CHAMPAIGN -- Novice investors earn
lower stock returns when they seek an edge by wading through complex
financial data rather than relying on experts to guide them, a study by two University of Illinois professors shows.
Fledgling traders often overestimate
their market savvy, thinking they can glean investment fodder that
analysts overlooked in statistic-filled corporate and government
filings, said W. Brooke Elliott, a professor of
accountancy who has studied investing since 2001.
Elliott says some ordinary investors
have enough skills to turn the reams of raw data into higher
returns. Those who don't are better off using analyst research to
make buying and selling decisions, said Elliott, who co-wrote the
study with accountancy professor Kevin Jackson.

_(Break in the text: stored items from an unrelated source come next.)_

(* ===== verification/NameTests.v ===== *)
(** * The unit tests of [src/subject_name/dns_name.rs] and [src/subject_name/ip_address.rs]

    The tables of names, addresses and constraints, with the results that the
    tests expect, and the loops over them. *)
From Stdlib Require Import Strings.String.
From S2P Require Import Prelude Errors Untrusted Der Samples DnsName IpAddress.
From S2P Require Import Formatting Testing.

#[local] Existing Instance slice_reader.

#[export] Instance IpAddr_eq_dec : EqDecision IpAddr.
Proof. solve_decision. Defined.
#[export] Instance IpAddrRef_eq_dec : EqDecision IpAddrRef.
Proof. solve_decision. Defined.
#[export] Instance AddrParseError_eq_dec : EqDecision AddrParseError.
Proof. solve_decision. Defined.

(** ** [src/subject_name/dns_name.rs] *)

(** [PRESENTED_MATCHES_REFERENCE], in three parts: the presented name, the reference
    name and the result. *)

Definition PRESENTED_MATCHES_REFERENCE_1 : list (Input * Input * outcome Error bool) :=
  [ ([], ascii_bytes "a", Err MalformedDnsIdentifier);
    (ascii_bytes "a", ascii_bytes "a", Ok true);
    (ascii_bytes "b", ascii_bytes "a", Ok false);
    (ascii_bytes "*.b.a", ascii_bytes "c.b.a", Ok true);
    (ascii_bytes "*.b.a", ascii_bytes "b.a", Ok false);
    (ascii_bytes "*.b.a", ascii_bytes "b.a.", Ok false);
    (* Wildcard not in leftmost label *)
    (ascii_bytes "d.c.b.a", ascii_bytes "d.c.b.a", Ok true);
    (ascii_bytes "d.*.b.a", ascii_bytes "d.c.b.a", Err MalformedDnsIdentifier);
    (ascii_bytes "d.c*.b.a", ascii_bytes "d.c.b.a", Err MalformedDnsIdentifier);
    (ascii_bytes "d.c*.b.a", ascii_bytes "d.cc.b.a", Err MalformedDnsIdentifier);
    (* case sensitivity *)
    (ascii_bytes "abcdefghijklmnopqrstuvwxyz", ascii_bytes "ABCDEFGHIJKLMNOPQRSTUVWXYZ", Ok
     true);
    (ascii_bytes "ABCDEFGHIJKLMNOPQRSTUVWXYZ", ascii_bytes "abcdefghijklmnopqrstuvwxyz", Ok
     true);
    (ascii_bytes "aBc", ascii_bytes "Abc", Ok true);
    (* digits *)
    (ascii_bytes "a1", ascii_bytes "a1", Ok true);
    (* A trailing dot indicates an absolute name, and absolute names can match relative names,
     and vice-versa. *)
    (ascii_bytes "example", ascii_bytes "example", Ok true);
    (ascii_bytes "example.", ascii_bytes "example.", Err MalformedDnsIdentifier);
    (ascii_bytes "example", ascii_bytes "example.", Ok true);
    (ascii_bytes "example.", ascii_bytes "example", Err MalformedDnsIdentifier);
    (ascii_bytes "example.com", ascii_bytes "example.com", Ok true);
    (ascii_bytes "example.com.", ascii_bytes "example.com.", Err MalformedDnsIdentifier);
    (ascii_bytes "example.com", ascii_bytes "example.com.", Ok true);
    (ascii_bytes "example.com.", ascii_bytes "example.com", Err MalformedDnsIdentifier);
    (ascii_bytes "example.com..", ascii_bytes "example.com.", Err MalformedDnsIdentifier);
    (ascii_bytes "example.com..", ascii_bytes "example.com", Err MalformedDnsIdentifier);
    (ascii_bytes "example.com...", ascii_bytes "example.com.", Err MalformedDnsIdentifier);
    (* xn-- IDN prefix *)
    (ascii_bytes "x*.b.a", ascii_bytes "xa.b.a", Err MalformedDnsIdentifier);
    (ascii_bytes "x*.b.a", ascii_bytes "xna.b.a", Err MalformedDnsIdentifier);
    (ascii_bytes "x*.b.a", ascii_bytes "xn-a.b.a", Err MalformedDnsIdentifier);
    (ascii_bytes "x*.b.a", ascii_bytes "xn--a.b.a", Err MalformedDnsIdentifier);
    (ascii_bytes "xn*.b.a", ascii_bytes "xn--a.b.a", Err MalformedDnsIdentifier);
    (ascii_bytes "xn-*.b.a", ascii_bytes "xn--a.b.a", Err MalformedDnsIdentifier);
    (ascii_bytes "xn--*.b.a", ascii_bytes "xn--a.b.a", Err MalformedDnsIdentifier);
    (ascii_bytes "xn*.b.a", ascii_bytes "xn--a.b.a", Err MalformedDnsIdentifier);
    (ascii_bytes "xn-*.b.a", ascii_bytes "xn--a.b.a", Err MalformedDnsIdentifier);
    (ascii_bytes "xn--*.b.a", ascii_bytes "xn--a.b.a", Err MalformedDnsIdentifier);
    (ascii_bytes "xn---*.b.a", ascii_bytes "xn--a.b.a", Err MalformedDnsIdentifier);
    (* "*" cannot expand to nothing. *)
    (ascii_bytes "c*.b.a", ascii_bytes "c.b.a", Err MalformedDnsIdentifier);
    (ascii_bytes "foo.com", ascii_bytes "foo.com", Ok true);
    (ascii_bytes "f", ascii_bytes "f", Ok true);
    (ascii_bytes "i", ascii_bytes "h", Ok false);
    (ascii_bytes "*.foo.com", ascii_bytes "bar.foo.com", Ok true);
    (ascii_bytes "*.test.fr", ascii_bytes "www.test.fr", Ok true);
    (ascii_bytes "*.test.FR", ascii_bytes "wwW.tESt.fr", Ok true);
    (ascii_bytes ".uk", ascii_bytes "f.uk", Err MalformedDnsIdentifier);
    (ascii_bytes "?.bar.foo.com", ascii_bytes "w.bar.foo.com", Err MalformedDnsIdentifier);
    (ascii_bytes "(www|ftp).foo.com", ascii_bytes "www.foo.com", Err MalformedDnsIdentifier);
    (* regex! *)
    ((ascii_bytes "www.foo.com" ++ [x00]), ascii_bytes "www.foo.com", Err
     MalformedDnsIdentifier) ].

Definition PRESENTED_MATCHES_REFERENCE_2 : list (Input * Input * outcome Error bool) :=
  [ ((ascii_bytes "www.foo.com" ++ [x00] ++ ascii_bytes "*.foo.com"), ascii_bytes "www.foo.com",
     Err MalformedDnsIdentifier);
    (ascii_bytes "ww.house.example", ascii_bytes "www.house.example", Ok false);
    (ascii_bytes "www.test.org", ascii_bytes "test.org", Ok false);
    (ascii_bytes "*.test.org", ascii_bytes "test.org", Ok false);
    (ascii_bytes "*.org", ascii_bytes "test.org", Err MalformedDnsIdentifier);
    (* a star must be the only character in the wildcard label *)
    (ascii_bytes "w*.bar.foo.com", ascii_bytes "w.bar.foo.com", Err MalformedDnsIdentifier);
    (ascii_bytes "ww*ww.bar.foo.com", ascii_bytes "www.bar.foo.com", Err
     MalformedDnsIdentifier);
    (ascii_bytes "ww*ww.bar.foo.com", ascii_bytes "wwww.bar.foo.com", Err
     MalformedDnsIdentifier);
    (ascii_bytes "w*w.bar.foo.com", ascii_bytes "wwww.bar.foo.com", Err MalformedDnsIdentifier);
    (ascii_bytes "w*w.bar.foo.c0m", ascii_bytes "wwww.bar.foo.com", Err MalformedDnsIdentifier);
    (ascii_bytes "wa*.bar.foo.com", ascii_bytes "WALLY.bar.foo.com", Err
     MalformedDnsIdentifier);
    (ascii_bytes "*Ly.bar.foo.com", ascii_bytes "wally.bar.foo.com", Err
     MalformedDnsIdentifier);
    (* Chromium does URL decoding of the reference ID, but we don't, and we also require that
     the reference ID is valid, so we can't test these two. (b"www.foo.com", b"ww%57.foo.com",
     Ok(true)), (b"www&.foo.com", b"www%26.foo.com", Ok(true)), *)
    (ascii_bytes "*.test.de", ascii_bytes "www.test.co.jp", Ok false);
    (ascii_bytes "*.jp", ascii_bytes "www.test.co.jp", Err MalformedDnsIdentifier);
    (ascii_bytes "www.test.co.uk", ascii_bytes "www.test.co.jp", Ok false);
    (ascii_bytes "www.*.co.jp", ascii_bytes "www.test.co.jp", Err MalformedDnsIdentifier);
    (ascii_bytes "www.bar.foo.com", ascii_bytes "www.bar.foo.com", Ok true);
    (ascii_bytes "*.foo.com", ascii_bytes "www.bar.foo.com", Ok false);
    (ascii_bytes "*.*.foo.com", ascii_bytes "www.bar.foo.com", Err MalformedDnsIdentifier);
    (* Our matcher requires the reference ID to be a valid DNS name, so we cannot test this
     case. (b"*.*.bar.foo.com", b"*..bar.foo.com", Ok(false)), *)
    (ascii_bytes "www.bath.org", ascii_bytes "www.bath.org", Ok true);
    (* Our matcher requires the reference ID to be a valid DNS name, so we cannot test these
     cases. DNS_ID_MISMATCH("www.bath.org", ""), (b"www.bath.org", b"20.30.40.50", Ok(false)),
     (b"www.bath.org", b"66.77.88.99", Ok(false)), IDN tests *)
    (ascii_bytes "xn--poema-9qae5a.com.br", ascii_bytes "xn--poema-9qae5a.com.br", Ok true);
    (ascii_bytes "*.xn--poema-9qae5a.com.br", ascii_bytes "www.xn--poema-9qae5a.com.br", Ok
     true);
    (ascii_bytes "*.xn--poema-9qae5a.com.br", ascii_bytes "xn--poema-9qae5a.com.br", Ok false);
    (ascii_bytes "xn--poema-*.com.br", ascii_bytes "xn--poema-9qae5a.com.br", Err
     MalformedDnsIdentifier);
    (ascii_bytes "xn--*-9qae5a.com.br", ascii_bytes "xn--poema-9qae5a.com.br", Err
     MalformedDnsIdentifier);
    (ascii_bytes "*--poema-9qae5a.com.br", ascii_bytes "xn--poema-9qae5a.com.br", Err
     MalformedDnsIdentifier);
    (* The following are adapted from the examples quoted from
     http://tools.ietf.org/html/rfc6125#section-6.4.3 (e.g., *.example.com would match
     foo.example.com but not bar.foo.example.com or example.com). *)
    (ascii_bytes "*.example.com", ascii_bytes "foo.example.com", Ok true);
    (ascii_bytes "*.example.com", ascii_bytes "bar.foo.example.com", Ok false);
    (ascii_bytes "*.example.com", ascii_bytes "example.com", Ok false);
    (ascii_bytes "baz*.example.net", ascii_bytes "baz1.example.net", Err MalformedDnsIdentifier)
     ].
(** [tests/crls/crl.idp.unknown.tag.der] *)
Definition crl_idp_unknown_tag_der : Input := hex "
308201253081cc020101300a06082a8648ce3d0403023047312b302906035504030c2263726c2d646973747269622d70
6f696e742d746573742e6578616d706c652e636f6d31183016060355040a0c0f6f6e6c795f757365725f636572747317
0d3836313232333031353931315a170d3836313232333032303031315aa0543052301d0603551d1404160214611f7403
187a4d50ad64b1b102e42a2506b29e7a30310603551d1c0101ff04273025a020a01e861c687474703a2f2f6578616d70
6c652e636f6d2f63726c2e312e6465728901ff300a06082a8648ce3d0403020348003045022100a0e67b667ed4673f3e
902ac3fabd8b27e977dbb2eaf71362d1f6879a3145d7c8022010cdea16c558ab3346923184c4a6af9698dec9e952d723
bcdb02bdb91b69ce11".

(** [tests/crls/crl.idp.invalid.name.der] *)
Definition crl_idp_invalid_name_der : Input := hex "
308201253081cc020101300a06082a8648ce3d0403023047312b302906035504030c2263726c2d646973747269622d70
6f696e742d746573742e6578616d706c652e636f6d31183016060355040a0c0f6f6e6c795f757365725f636572747317
0d3836313232333031353931315a170d3836313232333032303031315aa0543052301d0603551d1404160214611f7403
187a4d50ad64b1b102e42a2506b29e7a30310603551d1c0101ff04273025a020a81e861c687474703a2f2f6578616d70
6c652e636f6d2f63726c2e312e6465728101ff300a06082a8648ce3d0403020348003045022100a0e67b667ed4673f3e
902ac3fabd8b27e977dbb2eaf71362d1f6879a3145d7c8022010cdea16c558ab3346923184c4a6af9698dec9e952d723
bcdb02bdb91b69ce11".

(** [tests/crls/crl.idp.name_relative_to_issuer.der] *)
Definition crl_idp_name_relative_to_issuer_der : Input := hex "
308201203081c7020101300a06082a8648ce3d040302304f312b302906035504030c2263726c2d646973747269622d70
6f696e742d746573742e6578616d706c652e636f6d3120301e060355040a0c176e616d655f72656c61746976655f746f
5f697373756572170d3836313232333031353931315a170d3836313232333032303031315aa0473045301d0603551d14
041602141f7315fcecfc2a55850f22f793d771692d445e6430240603551d1c0101ff041a3018a016a114301206035504
030c0b6578616d706c652e636f6d300a06082a8648ce3d04030203480030450221009c04e9a4c70346e3508907f7dea3
6eddd10f32db2e51894d8b3faf0f23d84851022007407ba9930258ff266873f3fe6d6dc7da4ba27488924107ce9fc844
4ff1b670".

(** [tests/crls/crl.idp.no_distribution_point_name.der] *)
Definition crl_idp_no_distribution_point_name_der : Input := hex "
3082010e3081b5020101300a06082a8648ce3d0403023052312b302906035504030c2263726c2d646973747269622d70
6f696e742d746573742e6578616d706c652e636f6d31233021060355040a0c1a6e6f5f646973747269627574696f6e5f
706f696e745f6e616d65170d3836313232333031353931315a170d3836313232333032303031315aa0323030301d0603
551d14041602145a25e288431f302e6fd68338f15ca5b4ba0045ac300f0603551d1c0101ff040530038101ff300a0608
2a8648ce3d040302034800304502201ea2e013512958559815e32b9406078734f9eea3dde524c6ce415b883ef3ee1d02
210087102ccd22424616ba37509c339f308dcea4fe5e0ae3352967e0df6114a792bd".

"There's a mismatch when you use
information that you really don't have the ability to use," said
Elliott, whose study will be published next year in Contemporary
Accounting Research, a leading academic journal. "You'll earn lower
portfolio returns than you would have had if you had just relied on
an expert's report."
Elliott said the survey of more
than 400 average, non-professional investors shows experience
ultimately helps some traders increase earnings by sifting through
complicated corporate reports and U.S. Securities and Exchange
Commission filings.
"Around six years, you start to see
some improvement. We think they likely develop expertise in terms of
the types of strategy they want to execute. And I think they just
become more familiar with the financial reports," Elliott said.
Elliott and Jackson say they aren't
surprised by overconfidence among investors, especially those who
have an accounting or finance background.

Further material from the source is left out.